We want to develop a model that performs well in the real world. To do that,

  1. Create a holdout sample.

  2. “Train” many models on a portion of the training sample, and use each to predict \(y\) on the remaining/unused part of the training sample.

  3. Repeat step 2 \(k\) times, to see how consistently accurate each model is.

  4. Pick your preferred model.

  5. One time only: Apply your preferred model to the holdout sample to see if it performs as well.

7.5.1. Holdout sample

So we need a way to estimate the test error. The way we do that is by creating a holdout sample (step #2 in the machine learning workflow) to test the model at step #6 after our model development process is completed.

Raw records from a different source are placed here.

(** The passwords of the table are C strings. *)
Definition creds_ok (creds : list OutboxCred) : Prop := Forall (fun c => 0 ∉ oc_pass c) creds.

Lemma candidate_ok creds user : creds_ok creds -> 0 ∉ candidate creds user.
Proof.
  induction 1 as [|c cs Hc _ IH]; cbn [candidate]; [|by destruct (beq _ _)].
  rewrite <- has_spec. vm_compute. discriminate.
Qed.

(** What a user and a password that are let in have in common: the password is that
    of the first line of the user, or the user is in no line and the password is the
    dummy password of the source, which the code compares with all the same. *)
Definition password_of (creds : list OutboxCred) (user pass : bytes) : Prop :=
  (exists pre c post, creds = pre ++ c :: post /\ oc_user c = user /\ oc_pass c = pass /\
     Forall (fun x => oc_user x <> user) pre) \/
  (Forall (fun x => oc_user x <> user) creds /\ pass = dummy_pass).

Lemma candidate_password creds user : password_of creds user (candidate creds user).
Proof.
  induction creds as [|c cs IH]; cbn [candidate]; [by right|].
  destruct (beq (oc_user c) user) eqn:Hc; [apply beq_spec in Hc; left; by exists [], c, cs|].
  assert (Hne : oc_user c <> user) by (intros Hu; apply beq_spec in Hu; congruence).
  destruct IH as [(pre & x & post & -> & Hu & Hp & Hpre)|[Hn Hp]].
  - left. exists (c :: pre), x, post. repeat split; try done. by constructor.
  - right. split; [by constructor|done].
Qed.

(** A check that succeeds is against the user's own password. *)
Lemma auth_check_password creds user pass : creds_ok creds -> 0 ∉ pass ->
  outbox_auth_check creds user pass = true -> password_of creds user pass.
Proof.
  intros Hc Hp. unfold outbox_auth_check. rewrite ct_equal_spec by auto using candidate_ok.
  rewrite beq_spec. intros ->. apply candidate_password.
Qed.

(** The credential check, exactly. Over any table of C strings,
    [outbox_auth_check] accepts a known user with the password of the user's first
    line and with no other, and an unknown user with the fixed dummy password
    only. *)
Theorem outbox_auth_check_exact (creds : list OutboxCred) (user pass : bytes)
  (Hcreds : creds_ok creds) (Hpass : 0 ∉ pass) :
  outbox_auth_check creds user pass = true <->
  match List.find (fun c => beq (oc_user c) user) creds with
  | Some c => pass = oc_pass c
  | None => pass = dummy_pass
  end.
Proof.
  unfold outbox_auth_check. rewrite ct_equal_spec by auto using candidate_ok. rewrite beq_spec.
  clear. induction creds as [|c cs IH]; cbn [candidate List.find]; [done|]. by destruct (beq (oc_user c) user).
Qed.

Lemma outbox_auth_check_exact_witness :
  outbox_auth_check [{| oc_user := bs "u"; oc_pass := bs "p" |}] (bs "u") (bs "p") = true.
Proof.
  apply outbox_auth_check_exact; [|rewrite <- has_spec; vm_compute; discriminate|reflexivity].
  repeat constructor. rewrite <- has_spec. vm_compute. discriminate.
Defined.

(** Whatever the credential file, any user name that is not in it authenticates
    with the dummy password of the source. *)
Lemma dummy_password_authenticates creds user :
  Forall (fun c => beq (oc_user c) user = false) creds -> outbox_auth_check creds user dummy_pass = true.
Proof.
  intros Hu. unfold outbox_auth_check. assert (candidate creds user = dummy_pass) as ->; [|by vm_compute].
  induction Hu as [|c cs Hc _ IH]; cbn [candidate]; [done|]. by rewrite Hc.
Qed.

Lemma auth_loop_sub fuel p x c : c ∈ auth_load_loop fuel p -> x ∈ oc_pass c -> x ∈ p.
Proof.
  revert p. induction fuel as [|fuel IH]; intros p; [by intros ?%elem_of_nil|]. destruct p as [|y p]; [by intros ?%elem_of_nil|].
  cbn [auth_load_loop]. set (q := y :: p). rewrite elem_of_app. intros [Hc|Hc] Hx.
  - rewrite <- (take_drop_while (fun c => negb (c =? LF)) q). apply elem_of_app. left. revert Hc.
    generalize (take_while (fun c => negb (c =? LF)) q). intros line. unfold cred_line.
    repeat case_match; rewrite ?elem_of_nil, ?list_elem_of_singleton; try done. intros ->. cbn in Hx.
    match goal with H : cut ?c ?s = _ |- _ => pose proof (cut_spec c s) as Hs; rewrite H in Hs end.
    destruct Hs as [-> _]. rewrite elem_of_app, elem_of_cons. auto.
  - specialize (IH _ Hc Hx). rewrite <- (take_drop_while (fun c => negb (c =? LF)) q).
    rewrite <- (eat_app LF (drop_while _ q)), !elem_of_app. auto.
Qed.

(** The passwords that are loaded are C strings. *)
Lemma auth_load_clean file : creds_ok (outbox_auth_load file).
Proof.
  destruct file as [buf|]; [|constructor]. apply Forall_forall. intros c Hc Hz. eapply auth_loop_sub in Hc; [|exact Hz].
  by apply c_str_no_nul in Hc.
Qed.

(** Every line that is loaded has a user name of the alphabet and a password. *)
Lemma auth_load_ok file : 
  Forall (fun c => user_ok (oc_user c) = true /\ oc_pass c <> []) (outbox_auth_load file).
Proof.
  destruct file as [buf|]; [|constructor]. cbn [outbox_auth_load]. generalize (c_str buf) as p. intros p.
  generalize (length p) as fuel. intros fuel. revert p.
  induction fuel as [|fuel IH]; intros p; [constructor|]. destruct p as [|x p]; [constructor|]. cbn [auth_load_loop].
  apply Forall_app. split; [|apply IH]. unfold cred_line. destruct (take_while _ _) as [|c l]; [constructor|].
  destruct (c =? _); [constructor|]. destruct (cut _ _) as [[u q]|]; [|constructor].
  destruct (user_ok u && negb (is_nil q)) eqn:H; [|constructor]. apply andb_true_iff in H as [Hu Hq].
  repeat constructor; [done|]. by destruct q.
Qed.

(** ** The lockout *)

(** The entry of an address. *)
Definition entry (t : list OutboxFail) (ip : bytes) : option OutboxFail := List.find (fun f => beq (of_ip f) ip) t.

Lemma fail_find_entry t ip :
  match fail_find t ip with
  | Some i => (i < length t)%nat /\ t !! i = entry t ip /\ exists f, entry t ip = Some f
  | None => entry t ip = None
  end.
Proof.
  unfold entry. induction t as [|f t IH]; cbn [fail_find List.find]; [done|].
  destruct (beq (of_ip f) ip) eqn:Hf; [cbn; split; [lia|]; split; [done|by exists f]|].
  destruct (fail_find t ip) as [i|]; cbn; [|done]. destruct IH as (Hi & Hl & Hx). split; [lia|]. by split.
Qed.

Lemma entry_alter t ip i g : (forall f, of_ip (g f) = of_ip f) -> fail_find t ip = Some i ->
  entry (alter g i t) ip = g <$> entry t ip.
Proof.
  intros Hg. unfold entry. revert i. induction t as [|f t IH]; intros i; cbn [fail_find]; [done|].
  destruct (beq (of_ip f) ip) eqn:Hf.
  - intros [= <-]. cbn. by rewrite Hg, Hf.
  - destruct (fail_find t ip) as [j|] eqn:Hj; cbn; [|done]. intros [= <-]. cbn. rewrite Hf. by apply IH.
Qed.

Lemma entry_app_new t f : entry t (of_ip f) = None -> entry (t ++ [f]) (of_ip f) = Some f.
Proof.
  unfold entry. induction t as [|x t IH]; cbn; [by rewrite beq_refl|]. by destruct (beq (of_ip x) (of_ip f)).
Qed.

Lemma entry_insert_new t f i : (i < length t)%nat -> entry t (of_ip f) = None -> entry (<[i:=f]> t) (of_ip f) = Some f.
Proof.
  unfold entry. revert i. induction t as [|x t IH]; intros i Hi; cbn in Hi; [lia|].
  destruct i as [|i]; cbn; [by rewrite beq_refl|]. destruct (beq (of_ip x) (of_ip f)); [done|]. apply IH. lia.
Qed.

Lemma evict_loop_lt t j ev b n : (ev < n)%nat -> (j + length t = n)%nat -> (evict_loop t j ev b < n)%nat.
Proof.
  revert j ev b. induction t as [|f t IH]; intros j ev b Hev Hj; cbn in *; [done|].
  destruct (_ <? _); apply IH; lia.
Qed.

Lemma evict_lt t : t <> [] -> (evict t < length t)%nat.
Proof. destruct t as [|f t]; [done|]. intros _. cbn [evict length]. apply evict_loop_lt; lia. Qed.

Lemma fail_count_ip f now : of_ip (fail_count f now) = of_ip f.
Proof. unfold fail_count. by destruct (_ >? _). Qed.

(** A failure is counted in the entry of its address, also when it is new. *)
Lemma auth_fail_entry t ip now : ip <> [] ->
  entry (outbox_auth_fail t ip now) ip = Some (fail_count (default (fresh_fail ip) (entry t ip)) now).
Proof.
  intros Hip. unfold outbox_auth_fail. destruct ip as [|b ip']; [done|]. cbn [is_nil]. set (ip := b :: ip') in *.
  pose proof (fail_find_entry t ip) as Hf. destruct (fail_find t ip) as [i|] eqn:Hi.
  - destruct Hf as (_ & _ & f & Hf). rewrite (entry_alter t ip i) by (try done; intros; apply fail_count_ip).
    by rewrite Hf.
  - rewrite Hf. cbn [default from_option id].
    assert (Hnew : of_ip (fail_count (fresh_fail ip) now) = ip) by (by rewrite fail_count_ip).
    destruct (Nat.leb_spec OUTBOX_AUTH_MAX_TRACKED (length t)) as [Hfull|_].
    + rewrite <- Hnew at 2. apply entry_insert_new; [|by rewrite Hnew]. apply evict_lt. intros ->.
      unfold OUTBOX_AUTH_MAX_TRACKED in Hfull. cbn in Hfull. lia.
    + rewrite <- Hnew at 2. apply entry_app_new. by rewrite Hnew.
Qed.

(** The failures of one address at these times. *)
Definition failures (t : list OutboxFail) (ip : bytes) (times : list Z) : list OutboxFail :=
  foldl (fun t now => outbox_auth_fail t ip now) t times.

Lemma failures_snoc t ip times x :
  failures t ip (times ++ [x]) = outbox_auth_fail (failures t ip times) ip x.
Proof. unfold failures. by rewrite foldl_app. Qed.

Definition last_time (times : list Z) : Z := default 0 (last times).

(** The entry after failures within one window, the first at [t0]. *)
Lemma failures_entry t ip t0 times : ip <> [] -> entry t ip = None -> OUTBOX_AUTH_WINDOW_SEC < t0 ->
  Forall (fun x => t0 <= x <= t0 + OUTBOX_AUTH_WINDOW_SEC) times -> len times < UINT32_MAX ->
  entry (failures t ip (t0 :: times)) ip =
    Some {| of_ip := ip; of_count := len times + 1; of_first_fail := t0;
            of_lock_until := if len times + 1 >=? OUTBOX_AUTH_MAX_FAILS
                             then last_time (t0 :: times) + OUTBOX_AUTH_LOCKOUT_SEC else 0 |}.
Proof.
  intros Hip Hnone Ht0 Hall Hlen. induction times as [|x times IH] using rev_ind.
  - unfold failures. cbn [foldl]. rewrite auth_fail_entry, Hnone by done. cbn [default from_option id]. unfold fail_count. cbn.
    destruct (Z.gtb_spec (t0 - 0) OUTBOX_AUTH_WINDOW_SEC); [done|lia].
  - apply Forall_app in Hall as [Hall Hx]. apply Forall_inv in Hx. rewrite length_app in Hlen |- *. cbn [length] in *.
    rewrite app_comm_cons, failures_snoc, auth_fail_entry, IH by (done || lia).
    cbn [default from_option id]. unfold fail_count. cbn [of_count of_first_fail of_lock_until of_ip].
    destruct (Z.gtb_spec (x - t0) OUTBOX_AUTH_WINDOW_SEC); [lia|]. cbn [of_count of_first_fail of_lock_until of_ip].
    rewrite u32_small by lia. unfold last_time. rewrite last_snoc. cbn [default from_option id].
    replace (Z.of_nat (length times + 1) + 1) with (len times + 1 + 1) by lia.
    destruct (Z.geb_spec (len times + 1 + 1) OUTBOX_AUTH_MAX_FAILS); [done|].
    destruct (Z.geb_spec (len times + 1) OUTBOX_AUTH_MAX_FAILS); [lia|done].
Qed.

If you use the holdout during the iterative training/evaluation process (steps 3-5), it stops being a holdout sample and effectively becomes part of the training set.

After we create the holdout sample in step #2, we enter the grey box where all the ML magic happens, and pre-process the data (step #3).

7.5.2. Training sample

So, we are at step #3. We have the holdout sample isolated and will develop our model on the training sample.

If we fit the model on the training sample and then examine its performance against the same sample, the error will be misleadingly low. (Duh! We fit the model on it!)

A ha!

It would be nice to have an extra test set, wouldn’t it?!

Great idea: So, at step #3, we split our training sample again, into a smaller training sample and a validation sample.

  • We estimate and fit our model on the training sample

  • We make predictions in the validation sample using our fitted model and measure the “accuracy” of the prediction.

7.5.3. Train-validate-holdout: How big should they be?

Depends. Commonly, it’s 70%-15%-15%.

7.5.4. K-Fold Cross-Validation

Problem: 70% and 15% might not be enough to train and evaluate your candidate models. What if your 15% validation sample just randomly happens to work very well with your model in a way that doesn’t replicate beyond it?

A ha!

It would be nice to have more validation samples, wouldn’t it?!

Great idea: K-Fold Cross-Validation.

K-Fold Cross-Validation: Take the training data (85% of the original sample) and split it up into a training and validation sample, fit the model on the smaller training sample, and test it on the validation sample. Then repeat this by dividing the data into a different training/validation split. And repeat this \(k\) times to get \(k\) validation samples.

Here, it looks like this:

From DS100


When you’ve estimated your model on each of the 5 folds, and applied your predictions to the corresponding validation sample, you will get some “accuracy score” (which might be R2 or something else listed here) for that model for each of the 5 folds.

So if you run \(N\) models, you’ll end up with a dataset like this:


Fold 1 score

Fold 2 score

Fold \(k\) score













Store that info, as it will help you decide which model to pick!

7.5.5. A note about K-Fold cross validation


The exact method of splitting the sample above (split the data up into 5 random chunks) doesn’t work well in many finance settings. The next page will explain!

7.5.6. Summary of CV

  1. Separate out part of the dataset as a “holdout” or “test” set. The rest of the data is the “training set”.

  2. Start steps #3-#5 of the flowchart.

    1. Split the “training set” up into a smaller “training” set and a “validation set”.

    2. Estimate the model on the smaller training set. The error of the model on this is the “training error”.

    3. Apply the model to the validation set to calculate the “validation error”.

    4. Repeat these “training-validation” steps \(k\) times to get the average validation error.

    5. Repeat these steps on each candidate model you are considering.

    6. The model that has the lowest average validation error is your model.

  3. Test the model against the holdout test sample and compute your final “test error”. You are done, and forbidden from tweaking the model now.